BREAKING NEWS: Major home loan crackdown announced – here’s how it could make it HARDER to get a mortgage and how it will affect house prices

  • Australian Prudential Regulation Authority has announced loan crackdown
  • Banks have to model how borrower would cope with 3 percentage point rate rise 


Australian borrowers will soon have a tougher time getting a new home loan with the banking regulator announcing new rules to tackle the surge in debt levels.

National property prices in September soared by 20.3 per cent – the fastest annual pace since 1989.

The Australian Prudential Regulation Authority,  the banking regulator, on Wednesday announced new stricter lending rules with typical homes even outside Sydney and Melbourne unaffordable for ordinary borrowers. 

Under the new rules, the banks will have to model how a borrower would cope with mortgage rates climbing by three percentage points.

Australian borrowers will soon have a tougher time getting a new home loan with the banking regulator announcing new rules to tackle the surge in debt levels

The big banks are now offering fixed mortgage rates of 2 per cent and the Reserve Bank of Australia has vowed to keep the cash rate at a record low of 0.1 per cent until 2024. 

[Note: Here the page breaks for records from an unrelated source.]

(* ===== verification/Slab.v ===== *)
(** * Slab: the slab allocator (src/axiom/util_slab.c, util_slab_private.h)

    A slab hands out objects of one size from pages it never moves, and keeps
    released objects in a vector for the next request.  An object's address is
    the number of its page, the oldest first, and its offset in the page's
    data; the head of the list of pages is the last one. *)

From S2P Require Import Prelude Memory.
From S2P Require Vector.
Local Open Scope Z_scope.
#[local] Set Warnings "-clear-no-such-hyp".

Definition addr : Type := nat * Z.

Record nr_slab_page_t := Page { capacity : Z; used : Z; data : list Z }.

Record nr_slab_t := Slab {
  pages : list nr_slab_page_t;
  free_list : Vector.nr_vector_t (option addr);
  object_size : Z;
  page_size : Z;
  count : Z;
}.

(** The three words in front of a page's data. *)
Definition sizeof_page : Z := 24.

Definition nr_slab_page_create (page_size : Z) : nr_slab_page_t :=
  let c := u64 (page_size - sizeof_page) in Page c 0 (replicate (Z.to_nat c) 0).

Definition aligned_size (object_size : Z) : Z :=
  if negb (object_size mod 16 =? 0) then u64 (16 * (object_size / 16 + 1)) else object_size.

(** [sys] is the system's page size as [sysconf] reports it. *)
Definition initial_page_size (sys object_size page_size : Z) : Z :=
  let sys := if sys <=? 0 then 4096 else sys in
  if page_size =? 0 then u64 (sys * (u64 (object_size * 4) / sys + 1))
  else u64 (sys * ((if page_size mod sys =? 0 then 0 else 1) + page_size / sys)).

Section slab.
Context `{Allocator (option addr)}.

Definition nr_slab_create (sys object_size page_size : Z) : option nr_slab_t :=
  if object_size =? 0 then None
  else
    let os := aligned_size object_size in
    let ps := initial_page_size sys os page_size in
    if ps <? u64 (os + sizeof_page) then None
    else Some (Slab [nr_slab_page_create ps] (Vector.nr_vector_create 128 false) os ps 0).

Definition nr_slab_destroy (slab_ptr : option (option nr_slab_t)) : option (option nr_slab_t) :=
  (λ _, None) <$> slab_ptr.

(** Take an object off the free list. *)
Definition reuse (s : nr_slab_t) : option (option addr * nr_slab_t) :=
  if 0 <? Vector.nr_vector_size (Some (free_list s)) then
    let '(ok, ptr, v) := Vector.nr_vector_pop_back (Some (free_list s)) true in
    if ok then Some (mjoin ptr, Slab (pages s) (default (free_list s) v) (object_size s) (page_size s) (u64 (count s + 1)))
    else None
  else None.

(** A new page when the current one is full. *)
Definition ensure_page (s : nr_slab_t) (head : nr_slab_page_t) : nr_slab_t :=
  if u64 (capacity head - used head) <? object_size s then
    let ps := if page_size s <=? 4 * 1024 * 1024 then u64 (page_size s * 2) else page_size s in
    Slab (pages s ++ [nr_slab_page_create ps]) (free_list s) (object_size s) ps (count s)
  else s.

Definition bump (s : nr_slab_t) : option addr * nr_slab_t :=
  let k := (length (pages s) - 1)%nat in
  (option_map (λ p, (k, used p)) (pages s !! k),
   Slab (alter (λ p, Page (capacity p) (used p + object_size s) (data p)) k (pages s))
     (free_list s) (object_size s) (page_size s) (u64 (count s + 1))).
(** A sound loop: what it writes is hidden and no longer than what it reads; it
    gets behind the terminator only after a final backslash; and fuel above the measure does not
    matter. *)
Lemma obfuscate_loop_spec fuel state p : is_cstr p → (measure state p ≤ fuel)%nat →
  match obfuscate_loop fuel state p with
  | Some out => (length out ≤ length p)%nat ∧ Forall hidden out
  | None => last p = Some 92
  end ∧ ∀ fuel', (measure state p ≤ fuel')%nat → obfuscate_loop fuel' state p = obfuscate_loop fuel state p.
Proof.
  revert state p. induction fuel as [|fuel IH]; intros state p Hp Hm.
  { unfold measure in Hm. destruct p; [|simpl in Hm; lia]. split; [done|]. by intros []. }
  destruct p as [|c p]; [split; [done|]; by intros []|].
  assert (∀ fuel', (measure state (c :: p) ≤ fuel')%nat → ∃ f, fuel' = S f) as Hpos.
  { intros [|f] Hf; [unfold measure in Hf; simpl in Hf; lia|by exists f]. }
  cbn [obfuscate_loop]. destruct (obfuscate_step state c p) as [[[out [p'|]] state']|] eqn:E.
  - destruct (step_spec _ _ _ _ _ _ Hp E) as (Hs & Hl & Hlt & Hh).
    destruct (IH state' p') as [Hr Hf]; [by eapply is_cstr_suffix|lia|]. split.
    + destruct (obfuscate_loop fuel state' p') as [out'|]; simpl.
      * destruct Hr as [Hr1 Hr2]. rewrite length_app. split; [simpl in *; lia|by apply Forall_app].
      * destruct Hs as [k ->]. by rewrite last_app, Hr.
    + intros fuel' Hf'. destruct (Hpos _ Hf') as [f ->]. cbn [obfuscate_loop]. rewrite E. by rewrite Hf by lia.
  - destruct (step_spec _ _ _ _ _ _ Hp E) as [-> ->]. split; [done|].
    intros fuel' Hf'. destruct (Hpos _ Hf') as [f ->]. cbn [obfuscate_loop]. by rewrite E.
  - split; [split; [simpl; lia|done]|]. intros fuel' Hf'. destruct (Hpos _ Hf') as [f ->].
    cbn [obfuscate_loop]. by rewrite E.
Qed.

(** Quoted strings without a quote or a backslash in them. *)
Lemma quoted_loop fuel q body post : is_cstr (body ++ q :: post) →
  q ≠ 92 → Forall (λ c, c ≠ q ∧ c ≠ 92) body → char_at post 0 ≠ q →
  (length body < fuel)%nat →
  obfuscate_loop fuel (Quoted q) (body ++ q :: post) = obfuscate_loop (fuel - S (length body)) Normal post.
Proof.
  intros Hc Hq Hb Hpost. revert fuel. induction Hb as [|c body [Hc1 Hc2] _ IH]; intros fuel Hf;
    destruct fuel as [|fuel]; [simpl in Hf; lia| |simpl in Hf; lia|]; cbn [app obfuscate_loop obfuscate_step].
  - destruct (Z.eqb_spec q 92); [done|]. rewrite Z.eqb_refl.
    destruct (Z.eqb_spec (char_at post 0) q); [done|]. simpl. rewrite Nat.sub_0_r. by destruct (obfuscate_loop _ _ _).
  - destruct (Z.eqb_spec c 92); [done|]. destruct (Z.eqb_spec c q); [done|].
    apply Forall_cons in Hc as [_ Hc]. rewrite IH by (done || simpl in *; lia). simpl. by destruct (obfuscate_loop _ _ _).
Qed.

(** C38: obfuscation hides every literal. The text written for any statement ends
    and has no digit and no quote in it, it is no longer than the statement, and so fits in
    the space allocated; only on a statement whose last character is a backslash can the loop skip the
    terminator and read on behind it, and on a quote and a backslash it does. *)
Theorem nr_sql_obfuscate_hides (raw : list Z) :
  is_cstr raw →
  match nr_sql_obfuscate (Some raw) with
  | Some (Some out) =>
      Forall (λ c, nr_isdigit c = false ∧ c ≠ 34 ∧ c ≠ 39) out ∧ is_cstr out ∧
      Z.of_nat (length out) + 1 ≤ strlen raw + 1
  | Some None => False
  | None => last raw = Some 92
  end ∧
  (∀ fuel, (2 * length raw ≤ fuel)%nat → Some <$> obfuscate_loop fuel Normal raw = nr_sql_obfuscate (Some raw)) ∧
  nr_sql_obfuscate (Some [39; 92]) = None.
Proof.
  intros Hraw. unfold nr_sql_obfuscate. rewrite strlen_id, cstr_id by done.
  destruct (obfuscate_loop_spec (S (2 * length raw)) Normal raw Hraw) as [Hs Hf]; [unfold measure; lia|].
  split; [|split; [|done]].
  - destruct (obfuscate_loop _ _ _) as [out|]; simpl; [|done]. destruct Hs as [Hl Hh]. split_and!; [| |lia].
    + eapply Forall_impl; [done|]. by intros c (? & ? & ? & _).
    + eapply Forall_impl; [done|]. by intros c (_ & _ & _ & ?).
  - intros fuel Hfuel. rewrite Hf; [done|]. unfold measure. lia.
Qed.

(** "id=42 or n='x'" *)
Lemma nr_sql_obfuscate_hides_witness :
  nr_sql_obfuscate (Some (lit "id=42 or n='x'")) = Some (Some (lit "id=? or n=?")) ∧
  Forall (λ c, nr_isdigit c = false ∧ c ≠ 34 ∧ c ≠ 39) (lit "id=? or n=?").
Proof.
  assert (E : nr_sql_obfuscate (Some (lit "id=42 or n='x'")) = Some (Some (lit "id=? or n=?"))) by (vm_compute; reflexivity).
  split; [exact E|]. destruct (nr_sql_obfuscate_hides (lit "id=42 or n='x'")) as [Hw _]; [by repeat constructor|].
  rewrite E in Hw. exact (proj1 Hw).
Defined.

Definition plain (c : Z) : Prop := c ≠ 34 ∧ c ≠ 39 ∧ c ≠ 45 ∧ c ≠ 47 ∧ nr_isdigit c = false.

Lemma plain_loop fuel pre rest : Forall plain pre → (length pre ≤ fuel)%nat →
  obfuscate_loop fuel Normal (pre ++ rest) = (pre ++.) <$> obfuscate_loop (fuel - length pre) Normal rest.
Proof.
  intros Hp. revert fuel. induction Hp as [|c pre (H1 & H2 & H3 & H4 & H5) _ IH]; intros fuel Hf.
  { simpl. rewrite Nat.sub_0_r. by destruct (obfuscate_loop _ _ _). }
  destruct fuel as [|fuel]; [simpl in Hf; lia|]. cbn [app obfuscate_loop obfuscate_step].
  destruct (Z.eqb_spec c 34), (Z.eqb_spec c 39), (Z.eqb_spec c 45), (Z.eqb_spec c 47); try done. rewrite H5.
  rewrite IH by (simpl in Hf; lia). simpl. by destruct (obfuscate_loop _ _ _).
Qed.

(** A quoted string is one question mark, whatever is in it: obfuscation does not depend
    on the literal. *)
Lemma nr_sql_obfuscate_string (pre body post : list Z) (q : Z) :
  is_cstr (pre ++ q :: body ++ q :: post) → Forall plain pre → q = 34 ∨ q = 39 →
  Forall (λ c, c ≠ q ∧ c ≠ 92) body → char_at post 0 ≠ q →
  nr_sql_obfuscate (Some (pre ++ q :: body ++ q :: post)) =
    fmap (M:=option) (λ out, pre ++ [63] ++ out) <$> nr_sql_obfuscate (Some post).
Proof.
  intros Hc Hpre Hq Hb Hpost. apply Forall_app in Hc as Hc'. destruct Hc' as [_ Hc'].
  apply Forall_cons in Hc' as [_ Hc']. assert (is_cstr post) as Hcp.
  { apply Forall_app in Hc' as [_ Hc']. by apply Forall_cons in Hc' as [_ ?]. }
  unfold nr_sql_obfuscate. rewrite !cstr_id by done. set (fuel := S (2 * length (pre ++ _))).
  assert (2 * length pre + 2 * length body + 2 * length post + 4 < fuel)%nat as Hfuel
    by (unfold fuel; repeat (rewrite length_app; cbn [length]); lia).
  rewrite plain_loop by (done || lia). destruct (fuel - length pre)%nat as [|f] eqn:Ef; [lia|].
  assert (obfuscate_loop (S f) Normal (q :: body ++ q :: post) =
          (63 ::.) <$> obfuscate_loop f (Quoted q) (body ++ q :: post)) as ->.
  { cbn [obfuscate_loop obfuscate_step]. destruct Hq as [-> | ->]; simpl; by destruct (obfuscate_loop _ _ _). }
  rewrite quoted_loop by (done || lia || (destruct Hq; lia)).
  destruct (obfuscate_loop_spec (S (2 * length post)) Normal post Hcp) as [_ Hf]; [unfold measure; lia|].
  rewrite Hf by (unfold measure; lia). by destruct (obfuscate_loop _ _ _).
Qed.

(** ** Normalization *)

(** The state after a piece of text. *)
Definition state_after (state : nat) (p : list Z) : nat := foldl (λ st c, (normalize_step st c).2) state p.

Lemma normalize_app state p q :
  normalize_loop state (p ++ q) = normalize_loop state p ++ normalize_loop (state_after state p) q.
Proof.
  revert state. induction p as [|c p IH]; intros state; [done|]. simpl.
  destruct (normalize_step state c) as [out st] eqn:E. by rewrite IH, app_assoc.
Qed.

Definition marker (c : Z) : bool := (c =? 63) || (c =? 44) || nr_isspace c.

Australians on an average, full-time salary of $90,329 would now have a debt-to-income ratio of six just to buy a median-priced $674,848 home with a 20 per cent deposit factored in, CoreLogic data shows. 

Someone earning that salary now buying a typical Australian home, with a 2.19 per cent fixed mortgage, would be paying $2,048 a month in mortgage repayments.  

Under the APRA changes, the banks would have to model how this borrower would cope with the mortgage rate going up to 5.19 per cent, which would see their monthly repayments climb to $2,962 or $914 a month.